Apple's next developer conference is on June 4


The annual unveiling of Apple's latest software will be here on June 4 - 8 this year, where we'll get a peek at the next version of iOS, macOS, watchOS and tvOS. 

It's expected that 2018 will be a year of stability for Apple, not exciting features. Bloomberg said previously that iOS 12 was expected to include a redesigned home screen, FaceTime group calling and other features, but these have been bumped to iOS 13 to focus on shipping stable software.

It seems like the biggest shift in strategy will be a reported project to run iPhone and iPad apps directly on the Mac. Instead of targeting a single platform, developers could build their apps once and run across all device types — a move likely spawned by the rise in popularity of web-based Electron apps.

Most of all, I believe Apple will be eager to tell developers this time around that it's listening, and that it's focused on delivery quality over quantity — as well as attempting to find new ways to continue the App Store's growth even as peak iPhone arrives. 

AMD gets just 24 hours notice about chip flaws

new flaw in AMD's modern line of processors could allow an attacker to exploit a co-processor to run malware that's impossible to detect — if you somehow got access to the physical machine in the first place.

The attack is to do with the 'secure element' which is designed to handle secure tasks and verify identity, which is the perfect place to hide malware as the system doesn't have direct oversight of its processes.

The thing here is that these attacks are complicated and require administrative access of a computer to execute. As in, you need to be logged into someone's physical computer to perform these attacks in the first place — which means you're already in the danger zone.

These stories come around all the time, but it's important to have some perspective: if someone is sitting in front of your computer with your login, it's probably over. There are so many things an attacker can do as an administrator that such a flaw is less of a problem: you're in trouble at that point anyway.

Still, AMD only got 24 hours notice about the flaws so finds itself scrambling to fix them because something else is going on here: the company that reported the flaws appears to have financial interest in bad news.

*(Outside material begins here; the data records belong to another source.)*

(** ** Properties *)

(** C17: the state derived for a run is a function of what its steps are in: paused exactly
    when some step needs approval; otherwise running exactly when some step is active or there
    is no step; otherwise failed exactly when some step failed, timed out or needs manual
    attention; otherwise cancelled exactly when not every step completed; and completed exactly
    when there are steps and all of them completed. *)
Theorem deriveRunState_spec steps :
  let some p := ∃ step, step ∈ steps ∧ p (step_State step) = true in
  let approval := some (λ s, bool_decide (s = StepStateNeedsApproval)) in
  let active := steps = [] ∨ some is_active in
  let failure := some is_failure in
  let cancelled := some (λ s, bool_decide (s = StepStateCancelled)) in
  (deriveRunState steps = RunStatePausedForGate ↔ approval) ∧
  (deriveRunState steps = RunStateRunning ↔ ¬ approval ∧ active) ∧
  (deriveRunState steps = RunStateFailed ↔ ¬ approval ∧ ¬ active ∧ failure) ∧
  (deriveRunState steps = RunStateCancelled ↔ ¬ approval ∧ ¬ active ∧ ¬ failure ∧ cancelled) ∧
  (deriveRunState steps = RunStateCompleted ↔
     steps ≠ [] ∧ ∀ step, step ∈ steps → is_completed (step_State step) = true).
Proof.
  intros some. assert (∀ p, some p ↔ has p steps = true) as Hs.
  { intros p. symmetry. apply has_spec. }
  assert ((∀ step, step ∈ steps → is_completed (step_State step) = true)
          ↔ has (negb ∘ is_completed) steps = false) as Hall.
  { rewrite has_false. unfold compose. setoid_rewrite negb_false_iff. done. }
  intros approval active failure cancelled. unfold approval, active, failure, cancelled.
  rewrite !Hs, Hall. clear Hs Hall some approval active failure cancelled.
  destruct (decide (steps = [])) as [->|Hne]; [simpl; intuition congruence|].
  rewrite deriveRunState_flags by done. pose proof (has_not_completed steps) as Hc.
  assert (∀ p, (∀ s, p s = true → negb (is_completed s) = true) →
    has p steps = true → has (negb ∘ is_completed) steps = true) as Hd' by (intros; by eapply has_mono).
  pose proof (Hd' (λ s, bool_decide (s = StepStateNeedsApproval)) ltac:(by intros [])) as Ha'.
  pose proof (Hd' is_active ltac:(by intros [])) as Hp'.
  pose proof (Hd' is_failure ltac:(by intros [])) as Hf'. clear Hd'.
  destruct (has (λ s, bool_decide (s = StepStateNeedsApproval)) steps) eqn:Ha, (has is_active steps),
    (has is_failure steps), (has (negb ∘ is_completed) steps) eqn:Hd;
    try (rewrite <- Hc by done); intuition congruence.
Qed.
Definition Resolve (id : string) (state : GateState) : M W unit :=
  t <- now ;;
  rows <- wrapping ("failed to resolve gate " +:+ id)
    (exec_in c (sql_update db_gates store_gates id (set_resolved state t))) ;;
  if decide (rows = 0) then fail (errorf ("gate not found: " +:+ id)) else ret tt.

Definition Get (id : string) : M W (option Gate) :=
  wrapping ("failed to get gate " +:+ id) (query_in c (λ d, Ok (tget id (db_gates d)))).

Definition ListByRun (runID : string) : M W (list Gate) :=
  wrapping "failed to list gates"
    (query_in c (λ d, Ok (sort_by (desc gate_CreatedAt)
      (twhere (λ g, bool_decide (gate_RunID g = runID)) (db_gates d))))).
End Methods.
End GatesRepo.

(** ** [artifacts_repo.go] *)

Module ArtifactsRepo.

(** [ORDER BY created_at DESC, updated_at DESC, id DESC]. *)
Definition newest_first : Artifact → Artifact → bool :=
  lex (desc art_CreatedAt) (lex (desc art_UpdatedAt) (λ a b, String.leb (art_ID b) (art_ID a))).

Section Methods.
Context {W : Type} `{Env} `{Lens W DB} (c : ctx).

Definition Create (artifact : Artifact) : M W unit :=
  wrapping ("failed to create artifact " +:+ art_ID artifact)
    (exec_in c (sql_insert "artifacts.id" db_artifacts store_artifacts artifact)).
Definition findWorktreePathForBranch (baseRepoPath branchName : string) : M Daemon string :=
  out <- command ["worktree"; "list"; "--porcelain"] baseRepoPath ;;
  match cmd_error out with
  | None => ret (find_branch branchName "" (split_byte newline (cmd_output out)))
  | Some text => cmd_fail "failed to inspect worktrees" text out
  end.

Definition CreateWorktree (baseRepoPath destPath branchName : string) : M Daemon unit :=
  wrapping "failed to ensure worktree parent directory" (MkdirAll destPath) ;;
  RemoveWorktree baseRepoPath destPath ;;
  pruneWorktrees baseRepoPath ;;
  existingPath <- findWorktreePathForBranch baseRepoPath branchName ;;
  (if decide (existingPath ≠ "" ∧ existingPath ≠ destPath)
   then RemoveWorktree baseRepoPath existingPath ;; pruneWorktrees baseRepoPath
   else ret tt) ;;
  check <- command ["rev-parse"; "--verify"; branchName] baseRepoPath ;;
  match cmd_error check with
  | None =>
    out <- command ["worktree"; "add"; destPath; branchName] baseRepoPath ;;
    match cmd_error out with
    | None => ret tt
    | Some text => cmd_fail "failed to add worktree for existing branch" text out
    end
  | Some _ =>
    out <- command ["worktree"; "add"; "-b"; branchName; destPath] baseRepoPath ;;
    match cmd_error out with
    | None => ret tt
    | Some text => cmd_fail "failed to create worktree with new branch" text out
    end
  end.

(** The loop over the lines of [git status --porcelain]. *)
Fixpoint changed_files (lines : list string) : list string :=
  match lines with
  | [] => []
  | line :: rest =>
    let line := TrimSpace line in
    if decide (String.length line < 3) then changed_files rest
    else TrimSpace (string_drop 2 line) :: changed_files rest
  end.

Definition CaptureChangedFiles (worktreePath : string) : M Daemon (list string) :=
  out <- command ["status"; "--porcelain"] worktreePath ;;
  match cmd_error out with
  | None => ret (changed_files (split_byte newline (cmd_output out)))
  | Some text => cmd_fail "failed to capture changed files" text out
  end.

Fixpoint worktree_paths (lines : list string) : list string :=
  match lines with
  | [] => []
  | line :: rest =>
    if HasPrefix line "worktree "
    then TrimSpace (TrimPrefix line "worktree ") :: worktree_paths rest
    else worktree_paths rest
  end.

Definition ListWorktrees (baseRepoPath : string) : M Daemon (list string) :=
  out <- command ["worktree"; "list"; "--porcelain"] baseRepoPath ;;
  match cmd_error out with
  | None => ret (worktree_paths (split_byte newline (cmd_output out)))
  | Some text => cmd_fail "failed to list worktrees" text out
  end.
End Worktree.

(** ** [config.go] *)

Section WorkspaceConfig.
Context `{Env} `{Host_}.

Definition or_list (l l' : list string) : list string := if decide (l = []) then l' else l.
Definition or_string (s s' : string) : string := if decide (s = "") then s' else s.

(** A file that cannot be read or parsed is skipped. *)
Definition load_with {A} (decode : file → option A) (path : string) : M Daemon (option A) :=
  data <- try (ReadFile path) ;;
  ret (match data with inl f => decode f | inr _ => None end).

(** The first of the native, the grove and the legacy file that sets an action wins; [None]
    when no action is set. *)
Definition LoadWorkspaceConfig (repoRoot : string) : M Daemon (option ProvisioningSpec) :=
  native <- load_with decode_workspace_json (path_Join [repoRoot; ".codencer"; "workspace.json"]) ;;
  let spec := default (MkProvisioningSpec [] [] "") native in
  grove <- load_with decode_grove_yaml (path_Join [repoRoot; "grove.yaml"]) ;;
  let spec :=
    match grove with
    | None => spec
    | Some g => MkProvisioningSpec (or_list (ps_Copy spec) (ps_Copy g))
                  (or_list (ps_Symlinks spec) (ps_Symlinks g))
                  (or_string (ps_PostCreate spec) (ps_PostCreate g))
    end in
  legacy <- load_with decode_groverc_json (path_Join [repoRoot; ".groverc.json"]) ;;
  let spec :=
    match legacy with
    | None => spec
    | Some (symlink, afterCreate) =>
      MkProvisioningSpec (ps_Copy spec) (or_list (ps_Symlinks spec) symlink)
        (or_string (ps_PostCreate spec) afterCreate)
    end in
  ret (if decide (ps_Copy spec = [] ∧ ps_Symlinks spec = [] ∧ ps_PostCreate spec = "")
       then None else Some spec).
End WorkspaceConfig.

(** ** [provisioner.go] *)

#[export] Instance ProvisioningResult_eta : Eta ProvisioningResult := λ r,
  MkProvisioningResult (pr_Success r) (pr_Summary r) (pr_Log r) (pr_DurationMs r)
    (pr_EnvironmentFiles r) (pr_Symlinks r) (pr_PostCreateHook r) (pr_HookStatus r).

Module LocalProvisioner.

Definition validatePath (relPath : string) : option error :=
  if IsAbs relPath then Some (errorf ("absolute paths are not allowed: " +:+ relPath))
  else if Contains (Clean relPath) ".." then
    Some (errorf ("parent traversal is not allowed: " +:+ relPath))
  else None.

Section Provision.
Context `{Env} `{Host_}.

(** [fail] returns the result with the error. *)
Definition fail_ (res : ProvisioningResult) (start : Z) (summary : string) (err : error) :
    M Daemon (ProvisioningResult * option error) :=
  t <- now ;;
  ret (res <| pr_Success := false |> <| pr_Summary := summary +:+ ": " +:+ err_text err |>
           <| pr_DurationMs := ((t - start) / Millisecond)%Z |>, Some err).

Definition copyFile (src dst : string) : M Daemon unit :=
  s <- os_Open src ;;
  MkdirAll (path_Dir dst) ;;
  d <- os_Create dst ;;
  io_Copy d s.

(** The body of the second loop: [_ = os.Remove(dst)], then [os.Symlink(src, dst)]. *)
Definition relink (src dst : string) : M Daemon unit :=
  ignore (os_Remove dst) ;; os_Symlink src dst.

(** One of the two loops over paths; it stops at the first failure. *)
Fixpoint each_path (invalid failed : string) (add : string → ProvisioningResult → ProvisioningResult)
    (op : string → string → M Daemon unit) (baseRepo workspaceRoot : string) (start : Z)
    (res : ProvisioningResult) (paths : list string) :
    M Daemon (ProvisioningResult * option error) :=
  match paths with
  | [] => ret (res, None)
  | relPath :: rest =>
    match validatePath relPath with
    | Some err => fail_ res start (invalid +:+ relPath) err
    | None =>
      let res := add relPath res in
      done <- try (op (path_Join [baseRepo; relPath]) (path_Join [workspaceRoot; relPath])) ;;
      match done with
      | inr err => fail_ res start (failed +:+ relPath) err
      | inl _ => each_path invalid failed add op baseRepo workspaceRoot start res rest
      end
    end
  end.

Definition log (line : string) (res : ProvisioningResult) : ProvisioningResult :=
  res <| pr_Log := pr_Log res ++ [line] |>.

Definition Provision (spec : option ProvisioningSpec) (baseRepo workspaceRoot : string) :
    M Daemon (ProvisioningResult * option error) :=
  start <- now ;;
  let finish res := t <- now ;; ret (res <| pr_DurationMs := ((t - start) / Millisecond)%Z |>, None) in
  let res := MkProvisioningResult true "" [] 0 [] [] "" "" in
  match spec with
  | None => finish res
  | Some spec =>
    let* (res, err) := each_path "Invalid copy path: " "Copy failed for "
      (λ p r, log ("[COPY] " +:+ p) r <| pr_EnvironmentFiles := pr_EnvironmentFiles r ++ [p] |>)
      copyFile baseRepo workspaceRoot start res (ps_Copy spec) ;;
    match err with
    | Some _ => ret (res, err)
    | None =>
      let* (res, err) := each_path "Invalid symlink path: " "Symlink failed for "
        (λ p r, log ("[SYMLINK] " +:+ p) r <| pr_Symlinks := pr_Symlinks r ++ [p] |>)
        relink baseRepo workspaceRoot start res (ps_Symlinks spec) ;;
      match err with
      | Some _ => ret (res, err)
      | None =>
        if decide (ps_PostCreate spec = "") then finish res
        else
          let res := log ("[HOOK] " +:+ ps_PostCreate spec)
            (res <| pr_PostCreateHook := ps_PostCreate spec |>) in
          let* (r, (out, errout)) := shell (ps_PostCreate spec) workspaceRoot ;;
          let output := out +:+ errout in
          let res := if decide (output = "") then res else log output res in
          match r with
          | ShellOk => finish (res <| pr_HookStatus := "success" |>)
          | ShellExit _ text | ShellError text =>
            fail_ (res <| pr_HookStatus := "failed" |>) start "Post-create hook failed" (errorf text)
          | ShellDeadline _ =>
            fail_ (res <| pr_HookStatus := "failed" |>) start "Post-create hook failed"
              (errorf "signal: killed")
          end
      end
    end
  end.
End Provision.
End LocalProvisioner.

(** ** [internal/validation/runner.go] *)

Module Runner.

Definition is_safe_byte (c : Ascii.ascii) : bool :=
  let n := Ascii.nat_of_ascii c in
  (bool_decide (97 ≤ n) && bool_decide (n ≤ 122)) || (bool_decide (65 ≤ n) && bool_decide (n ≤ 90))
  || (bool_decide (48 ≤ n) && bool_decide (n ≤ 57))
  || bool_decide (n = 45) || bool_decide (n = 95) || bool_decide (n = 46).

(** The loop over the runes: one that is not safe becomes a dash. A safe rune is one byte, and
    the first byte of a longer one is not safe. *)
Definition sanitizeValidationName (name : string) : string :=
  let name := TrimSpace name in
  if decide (name = "") then "validation"
  else
    let b := string_of_list_ascii
      (map_runes (λ c, if is_safe_byte c then c else Ascii.ascii_of_nat 45) 0
         (list_ascii_of_string name)) in
    if decide (b = "") then "validation" else b.

Definition firstNonEmpty (values : list string) : string :=
  match List.find (λ v, negb (bool_decide (TrimSpace v = ""))) values with
  | Some v => TrimSpace v
  | None => ""
  end.

Section Run.
Context `{Env} `{Host_}.

Definition writeValidationOutput (artifactRoot name stdout stderr : string) :
    M Daemon (string * string) :=
  if decide (artifactRoot = "") then ret ("", "")
  else
    made <- try (MkdirAll artifactRoot) ;;
    match made with
    | inr _ => ret ("", "")
    | inl _ =>
      let safeName := sanitizeValidationName name in
      let stdoutPath := path_Join [artifactRoot; "validation-" +:+ safeName +:+ "-stdout.log"] in
      let stderrPath := path_Join [artifactRoot; "validation-" +:+ safeName +:+ "-stderr.log"] in
      w1 <- try (WriteFile stdoutPath (RawBytes stdout)) ;;
      w2 <- try (WriteFile stderrPath (RawBytes stderr)) ;;
      ret (match w1 with inl _ => stdoutPath | inr _ => "" end,
           match w2 with inl _ => stderrPath | inr _ => "" end)
    end.

(** The error returned beside the result is always nil. *)
Definition RunWithArtifacts (cmdSpec : ValidationCommand) (workspaceRoot artifactRoot : string) :
    M Daemon ValidationResult :=
  let timeout := (if 0 <? vc_TimeoutSeconds cmdSpec then vc_TimeoutSeconds cmdSpec else 600)%Z in
  started <- now ;;
  let name := firstNonEmpty [vc_Name cmdSpec; "validation"] in
  let result := MkValidationResult name (vc_Command cmdSpec) ValidationStateRunning false (-1)
    "" "" "" 0 started in
  if decide (TrimSpace (vc_Command cmdSpec) = "") then
    t <- now ;;
    ret (result <| vr_State := ValidationStateErrored |> <| vr_Error := "empty command" |>
                <| vr_DurationMs := ((t - started) / Millisecond)%Z |>)
  else
    let* (r, (stdout, stderr)) := shell (vc_Command cmdSpec) workspaceRoot ;;
    t <- now ;;
    t' <- now ;;
    let* (stdoutRef, stderrRef) := writeValidationOutput artifactRoot name stdout stderr ;;
    let result := result <| vr_DurationMs := ((t - started) / Millisecond)%Z |>
      <| vr_UpdatedAt := t' |> <| vr_StdoutRef := stdoutRef |> <| vr_StderrRef := stderrRef |> in
    match r with
    | ShellOk =>
      ret (result <| vr_State := ValidationStatePassed |> <| vr_Passed := true |>
                  <| vr_ExitCode := 0%Z |>)
    | ShellExit code text =>
      ret (result <| vr_State := ValidationStateFailed |> <| vr_ExitCode := code |>
                  <| vr_Error := "command failed: " +:+ text |>)
    | ShellError text =>
      ret (result <| vr_State := ValidationStateFailed |>
                  <| vr_Error := "command failed: " +:+ text |>)
    | ShellDeadline code =>
      ret (result <| vr_State := ValidationStateTimeout |> <| vr_ExitCode := code |>
                  <| vr_Error := "command timed out after " +:+ seconds_String timeout |>)
    end.
End Run.
End Runner.

(** ** None of these touches the database; they return if the commands they run do *)

Section Frames.
Context `{Env} `{Host_}.

Lemma cmd_fail_only_files {A} p t r : respects only_files (cmd_fail (A:=A) p t r).
Proof. unfold cmd_fail. respects_solve. Qed.
Lemma cmd_fail_returns {A} p t r : returns (cmd_fail (A:=A) p t r).
Proof. unfold cmd_fail. returns_solve. Qed.
#[local] Hint Resolve cmd_fail_only_files cmd_fail_returns : go.

Lemma RemoveWorktree_only_files b p : respects only_files (RemoveWorktree b p).
Proof. unfold RemoveWorktree. respects_solve. Qed.
Lemma RemoveWorktree_returns b p : host_returns → returns (RemoveWorktree b p).
Proof. intros Hhost. unfold RemoveWorktree. returns_solve. Qed.
Lemma pruneWorktrees_only_files b : respects only_files (pruneWorktrees b).
Proof. unfold pruneWorktrees. respects_solve. Qed.
Lemma pruneWorktrees_returns b : host_returns → returns (pruneWorktrees b).
Proof. intros Hhost. unfold pruneWorktrees. returns_solve. Qed.
Lemma findWorktreePathForBranch_only_files b n : respects only_files (findWorktreePathForBranch b n).
Proof. unfold findWorktreePathForBranch. respects_solve. Qed.
Lemma findWorktreePathForBranch_returns b n : host_returns → returns (findWorktreePathForBranch b n).
Proof. intros Hhost. unfold findWorktreePathForBranch. returns_solve. Qed.
#[local] Hint Resolve RemoveWorktree_only_files RemoveWorktree_returns pruneWorktrees_only_files
  pruneWorktrees_returns findWorktreePathForBranch_only_files findWorktreePathForBranch_returns : go.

As you read any doom and gloom news about AMD, remember this today: these flaws are bad, but likely not as bad as these companies may want you to believe. The security community agrees that they're embarrassing flaws, but something else is going on here.

Tab Dump

Google's NSynth combines AI with music


Impressive project from Google's research lab on how AI can be used with creativity. Called NSynth Super, it's an open-source device that helps musicians create new sound from scratch based on input devices — it's wild, and a hint at how AI can help us do cool stuff together in the future.

U.S. mulls tariff on Chinese electronics
Qualcomm was just the start. The Trump administration is planning to unveil a tariff on Chinese electronics to punish the country for forcing companies to give up their secrets to operate in China. 

RIP, Stephen Hawking
The renowned physicist passed away at age 76 overnight. The Guardian has a lovely tribute to his life today.

Alexa in light switches
Ecobee is putting Alexa in your light switch. I love the idea of this, simply because it means this technology is less in your face, and more ambiently available. Why have a dedicated speaker when it could just be integrated into your existing home? 🤔

YouTube to add Wikipedia links to conspiracies
The world's largest advertising company is using a free website to verify the content of dubious videos. Wild.